Just last month, the third reading of Bill S-214, the Cruelty-Free Cosmetics Act, had passed in the Senate. Bill S-214 is one of three animal protection bills that have been pushed through right before summer recess.
The Cruelty-Free Cosmetics Act was first introduced to the Senate back in June 2015, however the original bill died due to the dissolution of the Conservative Parliament. In December 2015, it was reintroduced as Bill S-214. It has been heavily campaigned by animal rights groups, non- and for-profit organizations such as the Humane Society International, the Animal Alliance of Canada and LUSH. In addition, a petition had been signed by over 630,000 individuals calling for action to end animal testing in the country. Now that it has been passed, Bill S-214 will move to the House of Commons for a similar three-reading process by MPs. However, the current wording of the bill is presenting a lot of legal and regulatory issues with Canada’s new proposed Self-Care Products Framework, it is expected to be a lengthy process that may include many amendments.
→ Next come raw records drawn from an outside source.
(** The response of a query that succeeded is well formed: [rows] is
    the number of rows of [data], every row has one cell per column of
    [meta], and when the engine answered with a result set [rows] is the
    number of rows it delivered. *)
Theorem ExecuteQuery_response_shape query s resp s1 :
  ExecuteQuery B query s = (Ok resp, s1) ->
  Rows resp = Z.of_nat (length (elems (Data resp))) /\
  (exists meta, Meta resp = Some meta /\
     Forall (fun row => length row = length meta) (elems (Data resp))) /\
  (forall rows, fst (Query B query s) = Ok rows ->
     Rows resp = Z.of_nat (length (Scanned rows))).
Proof.
  unfold ExecuteQuery. destruct (Query B query s) as [res s0]. cbn [fst].
  destruct res as [rows|err|m]; [| |discriminate].
  - unfold readRows, wrapped.
    destruct (Columns rows) as [cols| |]; try discriminate.
    destruct (ColumnTypes rows) as [tys| |]; try discriminate.
    destruct (populateMeta cols tys) as [meta| |] eqn:Hm; try discriminate.
    destruct (scanRows meta (length cols) (Scanned rows) None) as [data| |] eqn:Hs;
      try discriminate.
    intros [= <- <-]. cbn.
    apply scanRows_shape in Hs as [Hf Hn]; [|by constructor].
    apply populateMeta_length in Hm.
    split; [by destruct data|]. split; [exists meta; split; [done|]; by rewrite Hm|].
    intros rows' [= <-]. rewrite Hn. cbn. lia.
  - destruct (negb _); [discriminate|]. intros [= <- <-]. cbn.
    split; [done|]. split; [|discriminate]. exists []. split; [done|constructor].
Qed.

Lemma header_WriteHeader w code : Http.header (Http.WriteHeader code w) = Http.header w.
Proof. unfold Http.WriteHeader. by destruct (Http.status w). Qed.

Lemma header_Write w c : Http.header (Http.Write c w) = Http.header w.
Proof. unfold Http.Write. cbn [Http.header]. apply header_WriteHeader. Qed.

Lemma header_Error_ w msg code k :
  k <> "Content-Length" -> k <> "Content-Type" -> k <> "X-Content-Type-Options" ->
  Http.header (Http.Error_ w msg code) !! k = Http.header w !! k.
Proof.
  intros H1 H2 H3. unfold Http.Error_. cbv zeta.
  rewrite header_Write, header_WriteHeader.
  unfold Http.SetHeader, Http.DelHeader. cbn [Http.header].
  rewrite !lookup_insert_ne, lookup_delete_ne by done. done.
Qed.

Lemma Error_sent w msg code :
  Http.status w = None ->
  Http.status (Http.Error_ w msg code) = Some code /\
  Http.body (Http.Error_ w msg code)
    = (Http.body w ++ [Http.Text (msg +:+ String "010"%char "")])%list.
Proof.
  intros Hw. unfold Http.Error_, Http.Write, Http.WriteHeader, Http.SetHeader,
    Http.DelHeader. cbn [Http.header Http.status Http.body].
  rewrite Hw. cbn [Http.header Http.status Http.body]. done.
Qed.

Lemma Write_sent w c :
  Http.status w = None ->
  Http.status (Http.Write c w) = Some 200 /\
  Http.body (Http.Write c w) = (Http.body w ++ [c])%list.
Proof.
  intros Hw. unfold Http.Write, Http.WriteHeader.
  cbn [Http.header Http.status Http.body]. rewrite Hw. done.
Qed.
If passed, this act will amend the Food and Drugs Act to prohibit cosmetic animal testing as well as the sale of cosmetics that have been developed or manufactured using animal testing. In addition, it states that no evidence of animal testing may be used to establish the safety of a cosmetic product.
The Act states that when applicable, there will be some products that will exempted from these new rules. In cases where there is no alternative method to evaluate the safety of a cosmetic or an ingredient, it may be allowed.
While we fully support the elimination of animal testing for cosmetics, this Act misses two key points. Firstly, animal testing of cosmetics was stopped long ago except for very few jurisdictions that demanded it. The second is the realization that the first animals to use new cosmetic ingredients and products will now be humans. For this we hope our in vitro safety models are up for the challenge.